The description of the videos follows a typical structure, with a download link and shared password. Step-by-step instructions often advise users to temporarily disable Windows Defender to avoid “a false alert.”
“Don’t worry – the archive is clean,” assures one post after telling potential victims to temporarily disable Windows Defender. “Defender may trigger a false alert due to the way Setup.exe works with installations.”
In most cases, the malware distributed is an infostealer.
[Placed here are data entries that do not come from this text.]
Lemma wf_unregister p h : wf h → ∃ h', unregister p h = Ok h' ∧ wf h'.
Proof.
  intros H. unfold unregister. destruct (decide (p ∈ clients h)) as [Hp|]; [|by exists h].
  destruct (wf_clients h H p Hp) as (c & Hc & Hcl). unfold on_conn. simpl. rewrite Hc. unfold close_send. rewrite Hcl. cbn [res_bind].
  eexists. split; [reflexivity|]. destruct H as [W1 W2 W3 W4 W5 W6]. split; simpl; try done.
  - intros q [Hq Hqp]%elem_of_difference. rewrite lookup_insert_ne by set_solver. auto.
  - intros q c'. destruct (decide (p = q)) as [->|Hpq]; [by rewrite lookup_insert_eq; intros [= <-]|].
    rewrite lookup_insert_ne by done. intros Hc' Hcl'. apply elem_of_difference. split; [eauto|set_solver].
  - intros t s Hs. rewrite lookup_omap in Hs. apply bind_Some in Hs as (s0 & _ & Hs). by apply drop_subscriber_Some in Hs as [_ ?].
  - intros t s q Hs Hq. rewrite lookup_omap in Hs. apply bind_Some in Hs as (s0 & Hs0 & Hs). apply drop_subscriber_Some in Hs as [-> _].
    rewrite lookup_insert_ne by set_solver. apply (W4 t s0); [done|set_solver].
  - intros q c'. destruct (decide (p = q)) as [->|Hpq]; [rewrite lookup_insert_eq; intros [= <-]; by apply (W5 q c)|].
    rewrite lookup_insert_ne by done. eauto.
Qed.

Lemma wf_broadcastToClients msg h : wf h → ∃ h', broadcastToClients Marshal order msg h = Ok h' ∧ wf h'.
Proof.
  intros H. unfold broadcastToClients. destruct (Marshal msg) as [data|e]; [|by exists h].
  destruct (broadcast_fold data (order (elements (clients h))) h) as (h' & E & Ht & Hb & Hc & Hcl).
  { apply order_NoDup. } { intros p Hp%order_elements. by apply wf_clients. }
  exists h'. split; [exact E|]. setoid_rewrite (decide_order (clients h)) in Hc. setoid_rewrite order_elements in Hcl.
  destruct H as [W1 W2 W3 W4 W5 W6]. split; rewrite ?Ht, ?Hb; try done.
  - intros p [Hp Hr]%Hcl. destruct (W1 p Hp) as (c & Hpc & Ho). rewrite Hc, decide_True, Hpc by done. exists (to_all data c).
    split; [done|]. unfold to_all. by rewrite (Hr c Hp Hpc).
  - intros p c. rewrite Hc, Hcl. destruct (decide (p ∈ clients h)) as [Hp|Hp]; [|by intros Hpc Ho; destruct Hp; eauto].
    intros (c0 & Hc0 & ->)%fmap_Some Ho. split; [done|]. intros c1 _ Hc1. rewrite Hc0 in Hc1. injection Hc1 as <-.
    unfold to_all in Ho. by destruct (room c0).
  - intros t s p Hs Hp. rewrite Hc. destruct (decide _); [rewrite fmap_is_Some|]; eauto.
  - intros p c. rewrite Hc. destruct (decide _); [|eauto]. intros (c0 & Hc0 & ->)%fmap_Some. apply sent_fits. eauto.
Qed.

Lemma write_queued_left p queue : (length (write_queued conn_write p queue).1.2 ≤ length queue)%nat.
Proof.
  induction queue as [|d q IH]; [done|]. cbn [write_queued]. destruct (conn_write p d); [|simpl; lia].
  destruct (write_queued conn_write p q) as [[w r] ok]. simpl in *. lia.
Qed.
Lemma write_keeps p c :
  send_closed (write conn_write p c) = send_closed c ∧ (length (send (write conn_write p c)) ≤ length (send c))%nat.
Proof.
  unfold write. destruct (send c) as [|d q] eqn:E; [destruct (send_closed c) eqn:Ecl; simpl; rewrite ?E; by split|].
  pose proof (write_queued_left p (d :: q)) as Hl. destruct (write_queued _ _ _) as [[w r] ok]. simpl in *. split; [done|lia].
Qed.

Definition subscribed_closed (t : string) h : Prop :=
  ∃ s p c, topics h !! t = Some s ∧ p ∈ s ∧ conns h !! p = Some c ∧ send_closed c = true.
(** The only call that panics. *)
Definition panics (e : event) h : Prop :=
  match e with EToTopic t msg => (∃ data, Marshal msg = inl data) ∧ subscribed_closed t h | _ => False end.

Lemma topic_wf t msg h : wf h →
  match BroadcastToTopic Marshal order t msg h with
  | Ok h' => wf h' ∧ ¬ panics (EToTopic t msg) h
  | Panic _ => panics (EToTopic t msg) h
  | Err _ => False
  end.
Proof.
  intros H. unfold BroadcastToTopic. destruct (topics h !! t) as [s|] eqn:Es; [|split; [done|]; by intros [_ (? & ? & ? & ? & _)]; congruence].
  destruct (decide (s = ∅)) as [->|Hs]; [by destruct (wf_topics h H t ∅)|].
  destruct (Marshal msg) as [data|e] eqn:Em; [|split; [done|]; by intros [[d ?] _]; congruence].
  destruct (decide (Exists (λ p, from_option send_closed false (conns h !! p) = true) (elements s))) as [Hex|Hex].
  - apply Exists_exists in Hex as (p & Hp & Hcl). destruct (conns h !! p) as [c|] eqn:Ec; [|done]. simpl in Hcl.
    destruct (topic_fold_panics data (order (elements s)) h p c) as [w ->]; try done; [by apply order_NoDup|by rewrite order_perm|].
    split; [by eexists|]. exists s, p, c. by rewrite elem_of_elements in Hp.
  - assert (∀ p, p ∈ s → ∃ c, conns h !! p = Some c ∧ send_closed c = false) as Hopen.
    { intros p Hp. destruct (wf_subscribers h H t s p Es Hp) as [c Hc]. exists c. split; [done|]. apply not_true_iff_false. intros Hcl.
      apply Hex, Exists_exists. exists p. rewrite elem_of_elements, Hc. by split. }
    destruct (topic_fold data (order (elements s)) h) as (h' & -> & Ht & Hb & Hcl & Hc).
    { by apply order_NoDup. } { intros p Hp%order_elements. by apply Hopen. }
    setoid_rewrite decide_order in Hc. split.
    + destruct H as [W1 W2 W3 W4 W5 W6]. split; rewrite ?Ht, ?Hb, ?Hcl; try done.
      * intros p Hp. rewrite Hc. destruct (W1 p Hp) as (c & -> & Ho). destruct (decide _); [|by exists c].
        exists (to_topic data c). split; [done|]. unfold to_topic. by destruct (room c).
      * intros p c. rewrite Hc. destruct (decide (p ∈ s)) as [Hp|]; [|eauto]. intros (c0 & Hc0 & ->)%fmap_Some _.
        destruct (Hopen p Hp) as (c1 & Hc1 & Ho). rewrite Hc0 in Hc1. injection Hc1 as <-. eauto.
      * intros t' s' p Hs' Hp. rewrite Hc. destruct (decide _); [rewrite fmap_is_Some|]; eauto.
      * intros p c. rewrite Hc. destruct (decide _); [|eauto]. intros (c0 & Hc0 & ->)%fmap_Some. apply sent_fits. eauto.
    + intros [_ (s' & p & c & Hs' & Hp & Hpc & Ho)]. rewrite Es in Hs'. injection Hs' as <-.
      destruct (Hopen p Hp) as (c' & Hc' & Ho'). congruence.
Qed.

Lemma hub_step_wf h e : wf h →
  match hub_step h e with Ok h' => wf h' ∧ ¬ panics e h | Panic _ => panics e h | Err _ => False end.
Proof.
  intros H. destruct e as [p id now|p now m|p|p| |now|msg|t msg]; cbn [WsHub.hub_step].
  - destruct (conns h !! p) eqn:Hp; [by split; [|intros []]|]. destruct (wf_connect p id now h Hp H) as (h' & -> & ?). by split; [|intros []].
  - destruct (is_reading p h) eqn:Hr; (split; [|intros []]); [by apply wf_read|done].
  - destruct (is_reading p h); [|by split; [|intros []]]. edestruct (wf_unregister p) as (h' & -> & ?); [|by split; [|intros []]].
    apply hub_wf_alter; [by intros; split|done].
  - destruct (is_writing p h); (split; [|intros []]); [|done]. apply hub_wf_alter; [apply write_keeps|done].
  - destruct (broadcast h) as [|msg q] eqn:Eb; [by split; [|intros []]|].
    edestruct (wf_broadcastToClients msg (h <| broadcast := q |>)) as (h' & -> & ?); [|by split; [|intros []]].
    destruct H as [W1 W2 W3 W4 W5 W6]. split; simpl; try done. rewrite Eb in W6. simpl in W6. lia.
  - unfold pingClients. edestruct wf_broadcastToClients as (h' & -> & ?); [exact H|]. by split; [|intros []].
  - split; [|intros []]. unfold Broadcast. destruct (Nat.ltb_spec (length (broadcast h)) broadcast_cap); [|done].
    destruct H as [W1 W2 W3 W4 W5 W6]. split; simpl; try done. rewrite length_app. simpl. lia.
  - by apply topic_wf.
Qed.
Lumma was initially the most distributed malware before its disruption, followed by Rhadamanthys, and the StealC and Redline infostealers have also been observed.
Compromised YouTube Accounts Distributed Malicious Pirated Photoshop
The report detailed two compromised YouTube channels and accounts.
The YouTube channel @Sound_Writer, with 9,690 subscribers, published videos that were mainly focused on cryptocurrency software and gaming. “Our analysis indicates that this account has been compromised for over a year, as evidenced by the appearance of malicious videos that differ significantly from the channel’s previous content,” Check Point said.
The account @Afonesio1, with approximately 129,000 subscribers, was compromised between December 3, 2024, and January 5, 2025, and has since uploaded four videos to distribute malware.
One of the account’s most viewed videos, with 291,155 views and 54 positive comments, “was used to lure unsuspecting viewers into downloading and executing a cracked version of Adobe Photoshop.”
Within the video’s description was a community message link and the password required to decompress the password-protected archive. The post “received approximately 1,200 likes and numerous positive comments praising the effectiveness of the software solution,” Check Point said. The shortened link in the post redirected users to Dropbox, where the file could be downloaded
The archive contained a file named Adobe.Photoshop.2024.v25.1.0.120.exe, which is a cracked version of Adobe Photoshop. “It remains unclear whether the positive comments originate from real users who inadvertently infected themselves or from ghost accounts promoting the malicious software with AI comments,” the report said.
“The ongoing evolution of malware distribution methods demonstrates the remarkable adaptability and resourcefulness of threat actors in bypassing conventional security defenses,” Check Point concluded. “While email phishing remains a well-known and persistent threat, our research reveals that adversaries are increasingly shifting toward more sophisticated, platform-based strategies, most notably, the deployment of Ghost Networks. These networks leverage the trust inherent in legitimate accounts and the engagement mechanisms of popular platforms to orchestrate large-scale, persistent, and highly effective malware campaigns.”